▶ YOUR GOAL
Gather each line of the records where "incorrect" appears.

☆ ☆ ☆

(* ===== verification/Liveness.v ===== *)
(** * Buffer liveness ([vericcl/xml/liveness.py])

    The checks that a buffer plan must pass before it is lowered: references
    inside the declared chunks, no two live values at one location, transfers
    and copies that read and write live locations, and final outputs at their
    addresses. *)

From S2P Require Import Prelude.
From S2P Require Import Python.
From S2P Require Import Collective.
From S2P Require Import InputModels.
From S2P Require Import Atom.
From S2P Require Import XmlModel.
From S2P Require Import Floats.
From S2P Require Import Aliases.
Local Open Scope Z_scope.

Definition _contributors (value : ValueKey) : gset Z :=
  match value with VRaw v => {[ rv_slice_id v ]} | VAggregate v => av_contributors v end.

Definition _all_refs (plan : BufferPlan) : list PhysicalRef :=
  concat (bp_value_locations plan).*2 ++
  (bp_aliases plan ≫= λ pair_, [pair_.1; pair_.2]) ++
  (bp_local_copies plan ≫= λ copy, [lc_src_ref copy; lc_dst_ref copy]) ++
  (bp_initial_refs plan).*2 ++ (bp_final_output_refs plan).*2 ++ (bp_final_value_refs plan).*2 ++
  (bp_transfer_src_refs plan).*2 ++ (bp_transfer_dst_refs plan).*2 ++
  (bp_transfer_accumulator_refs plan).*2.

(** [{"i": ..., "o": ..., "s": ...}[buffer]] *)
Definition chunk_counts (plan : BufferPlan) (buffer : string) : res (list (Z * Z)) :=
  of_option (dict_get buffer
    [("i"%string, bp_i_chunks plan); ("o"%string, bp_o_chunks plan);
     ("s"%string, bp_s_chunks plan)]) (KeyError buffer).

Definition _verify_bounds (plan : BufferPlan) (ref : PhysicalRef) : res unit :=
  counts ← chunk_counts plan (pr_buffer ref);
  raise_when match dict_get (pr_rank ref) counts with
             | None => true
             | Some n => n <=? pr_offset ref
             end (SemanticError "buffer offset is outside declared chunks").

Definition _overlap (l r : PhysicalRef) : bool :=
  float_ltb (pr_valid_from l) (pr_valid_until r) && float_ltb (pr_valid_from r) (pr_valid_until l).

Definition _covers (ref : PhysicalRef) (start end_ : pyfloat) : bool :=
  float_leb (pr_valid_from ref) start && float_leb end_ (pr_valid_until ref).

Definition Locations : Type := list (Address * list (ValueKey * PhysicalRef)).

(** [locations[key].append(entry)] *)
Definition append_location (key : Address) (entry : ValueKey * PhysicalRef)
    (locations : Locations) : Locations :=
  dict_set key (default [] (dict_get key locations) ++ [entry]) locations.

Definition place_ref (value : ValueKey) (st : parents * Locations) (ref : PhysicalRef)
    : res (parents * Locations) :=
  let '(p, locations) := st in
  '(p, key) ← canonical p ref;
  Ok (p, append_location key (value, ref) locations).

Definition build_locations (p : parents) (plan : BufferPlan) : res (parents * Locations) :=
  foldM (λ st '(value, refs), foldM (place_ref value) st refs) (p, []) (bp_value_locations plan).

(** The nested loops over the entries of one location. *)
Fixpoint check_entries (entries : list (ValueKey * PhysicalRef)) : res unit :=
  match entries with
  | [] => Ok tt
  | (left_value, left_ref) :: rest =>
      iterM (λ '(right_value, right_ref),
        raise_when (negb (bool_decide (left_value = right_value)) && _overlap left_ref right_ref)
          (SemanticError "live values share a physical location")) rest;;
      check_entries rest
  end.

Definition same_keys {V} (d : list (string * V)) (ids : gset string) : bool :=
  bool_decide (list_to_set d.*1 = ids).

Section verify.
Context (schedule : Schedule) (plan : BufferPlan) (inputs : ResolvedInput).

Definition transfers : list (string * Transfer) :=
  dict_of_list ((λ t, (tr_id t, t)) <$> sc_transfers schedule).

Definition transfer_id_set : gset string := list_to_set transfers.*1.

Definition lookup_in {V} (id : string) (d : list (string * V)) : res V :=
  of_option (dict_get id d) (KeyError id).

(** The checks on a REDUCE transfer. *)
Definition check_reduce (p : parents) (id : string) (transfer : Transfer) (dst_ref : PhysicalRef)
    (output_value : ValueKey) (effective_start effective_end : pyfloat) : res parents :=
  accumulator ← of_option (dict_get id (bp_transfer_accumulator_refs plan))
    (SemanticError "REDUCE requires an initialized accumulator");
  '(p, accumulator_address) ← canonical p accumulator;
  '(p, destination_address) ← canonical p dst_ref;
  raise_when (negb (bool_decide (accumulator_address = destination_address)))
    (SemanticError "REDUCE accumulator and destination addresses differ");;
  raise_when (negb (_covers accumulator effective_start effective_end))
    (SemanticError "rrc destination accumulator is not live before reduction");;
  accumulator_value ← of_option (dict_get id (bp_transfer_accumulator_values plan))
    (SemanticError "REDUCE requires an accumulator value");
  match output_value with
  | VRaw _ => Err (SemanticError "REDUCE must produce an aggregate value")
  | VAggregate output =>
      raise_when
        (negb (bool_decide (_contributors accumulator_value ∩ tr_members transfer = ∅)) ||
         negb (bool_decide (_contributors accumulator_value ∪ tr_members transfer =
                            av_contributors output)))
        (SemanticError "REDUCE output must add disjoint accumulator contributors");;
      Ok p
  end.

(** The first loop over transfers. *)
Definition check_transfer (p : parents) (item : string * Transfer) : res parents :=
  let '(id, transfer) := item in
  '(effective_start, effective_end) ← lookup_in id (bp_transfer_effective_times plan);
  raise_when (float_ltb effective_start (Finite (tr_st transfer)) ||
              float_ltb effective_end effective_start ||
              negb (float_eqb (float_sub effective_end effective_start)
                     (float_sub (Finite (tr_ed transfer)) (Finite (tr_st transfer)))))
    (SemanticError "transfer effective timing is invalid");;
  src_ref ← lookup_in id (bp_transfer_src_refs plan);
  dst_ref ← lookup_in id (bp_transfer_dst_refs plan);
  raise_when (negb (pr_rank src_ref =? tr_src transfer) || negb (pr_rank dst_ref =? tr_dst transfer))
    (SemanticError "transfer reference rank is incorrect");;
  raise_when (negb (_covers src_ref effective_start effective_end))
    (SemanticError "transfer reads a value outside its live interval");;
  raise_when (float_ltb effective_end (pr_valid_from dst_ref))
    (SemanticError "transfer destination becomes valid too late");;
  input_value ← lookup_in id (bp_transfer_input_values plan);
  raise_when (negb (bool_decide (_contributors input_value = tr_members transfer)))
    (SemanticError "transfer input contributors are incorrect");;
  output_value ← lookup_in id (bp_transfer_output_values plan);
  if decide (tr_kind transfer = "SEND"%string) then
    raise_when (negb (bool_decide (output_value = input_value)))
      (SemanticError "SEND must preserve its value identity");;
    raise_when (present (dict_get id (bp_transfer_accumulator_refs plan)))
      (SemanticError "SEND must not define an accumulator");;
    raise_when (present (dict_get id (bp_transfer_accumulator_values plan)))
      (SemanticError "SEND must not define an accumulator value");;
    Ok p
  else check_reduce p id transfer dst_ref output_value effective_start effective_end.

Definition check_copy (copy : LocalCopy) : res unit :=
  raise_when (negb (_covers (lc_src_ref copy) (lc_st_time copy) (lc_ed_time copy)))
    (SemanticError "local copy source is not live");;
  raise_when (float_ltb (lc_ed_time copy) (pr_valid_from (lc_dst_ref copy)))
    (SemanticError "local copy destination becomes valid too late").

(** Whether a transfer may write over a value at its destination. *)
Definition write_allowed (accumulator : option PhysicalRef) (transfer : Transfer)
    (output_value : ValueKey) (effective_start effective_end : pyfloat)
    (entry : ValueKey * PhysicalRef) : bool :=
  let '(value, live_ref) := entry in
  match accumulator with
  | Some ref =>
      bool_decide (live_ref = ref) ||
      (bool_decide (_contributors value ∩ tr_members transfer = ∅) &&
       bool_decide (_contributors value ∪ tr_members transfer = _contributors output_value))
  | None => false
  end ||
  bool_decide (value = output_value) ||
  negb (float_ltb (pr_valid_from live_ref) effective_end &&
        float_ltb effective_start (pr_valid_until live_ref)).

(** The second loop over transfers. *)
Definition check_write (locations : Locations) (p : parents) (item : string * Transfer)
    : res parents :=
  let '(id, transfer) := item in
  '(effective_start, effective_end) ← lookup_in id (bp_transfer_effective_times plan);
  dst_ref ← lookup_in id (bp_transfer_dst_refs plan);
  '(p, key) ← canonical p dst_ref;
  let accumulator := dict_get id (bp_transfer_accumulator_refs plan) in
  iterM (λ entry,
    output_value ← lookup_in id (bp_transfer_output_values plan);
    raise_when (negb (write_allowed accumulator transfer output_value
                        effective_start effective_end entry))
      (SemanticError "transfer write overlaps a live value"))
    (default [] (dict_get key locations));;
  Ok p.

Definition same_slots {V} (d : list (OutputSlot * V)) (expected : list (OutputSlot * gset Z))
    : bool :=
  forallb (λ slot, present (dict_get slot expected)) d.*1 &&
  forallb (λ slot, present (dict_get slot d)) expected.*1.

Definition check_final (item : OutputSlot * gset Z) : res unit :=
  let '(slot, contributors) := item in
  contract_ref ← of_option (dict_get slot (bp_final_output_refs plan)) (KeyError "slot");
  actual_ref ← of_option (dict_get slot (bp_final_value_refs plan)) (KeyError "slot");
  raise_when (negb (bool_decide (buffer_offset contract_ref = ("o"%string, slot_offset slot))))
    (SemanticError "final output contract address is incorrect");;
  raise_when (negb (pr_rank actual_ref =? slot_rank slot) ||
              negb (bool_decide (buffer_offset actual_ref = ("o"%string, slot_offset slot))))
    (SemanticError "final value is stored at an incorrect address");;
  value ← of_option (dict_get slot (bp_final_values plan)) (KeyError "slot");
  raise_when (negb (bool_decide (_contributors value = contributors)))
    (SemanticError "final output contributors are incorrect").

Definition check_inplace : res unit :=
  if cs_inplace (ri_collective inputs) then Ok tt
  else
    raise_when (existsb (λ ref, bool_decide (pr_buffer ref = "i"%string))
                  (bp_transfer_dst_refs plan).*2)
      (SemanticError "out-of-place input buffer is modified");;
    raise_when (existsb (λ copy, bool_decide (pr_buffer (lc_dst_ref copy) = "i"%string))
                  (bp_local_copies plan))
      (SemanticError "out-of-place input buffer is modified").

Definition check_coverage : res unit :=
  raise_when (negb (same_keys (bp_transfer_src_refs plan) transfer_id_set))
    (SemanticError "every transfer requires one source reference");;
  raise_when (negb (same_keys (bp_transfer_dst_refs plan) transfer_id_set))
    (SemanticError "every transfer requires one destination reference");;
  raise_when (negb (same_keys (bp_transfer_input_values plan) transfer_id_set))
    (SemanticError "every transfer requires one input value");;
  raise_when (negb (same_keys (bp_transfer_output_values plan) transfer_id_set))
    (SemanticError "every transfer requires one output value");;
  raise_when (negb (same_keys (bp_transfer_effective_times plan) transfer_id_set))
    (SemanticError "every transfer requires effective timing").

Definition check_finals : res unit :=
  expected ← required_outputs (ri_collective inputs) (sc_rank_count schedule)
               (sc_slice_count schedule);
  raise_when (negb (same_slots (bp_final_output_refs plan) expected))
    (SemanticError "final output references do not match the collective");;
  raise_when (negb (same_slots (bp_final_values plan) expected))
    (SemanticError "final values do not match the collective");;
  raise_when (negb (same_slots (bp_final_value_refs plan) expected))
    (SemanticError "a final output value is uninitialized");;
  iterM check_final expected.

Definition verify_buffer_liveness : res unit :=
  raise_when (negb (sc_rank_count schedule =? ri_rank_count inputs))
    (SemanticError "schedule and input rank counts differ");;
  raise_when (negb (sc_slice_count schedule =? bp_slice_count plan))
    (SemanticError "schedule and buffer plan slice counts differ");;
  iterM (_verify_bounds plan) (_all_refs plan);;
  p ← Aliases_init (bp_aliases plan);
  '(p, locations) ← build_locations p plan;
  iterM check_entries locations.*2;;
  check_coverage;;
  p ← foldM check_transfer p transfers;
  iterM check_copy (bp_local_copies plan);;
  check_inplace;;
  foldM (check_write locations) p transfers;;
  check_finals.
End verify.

☆ ☆ ☆

▶ WRITTEN RESPONSE
    (SemanticError "transfer reference rank is incorrect");;
    (SemanticError "transfer input contributors are incorrect");;
    (SemanticError "final output contract address is incorrect");;
    (SemanticError "final value is stored at an incorrect address");;
    (SemanticError "final output contributors are incorrect").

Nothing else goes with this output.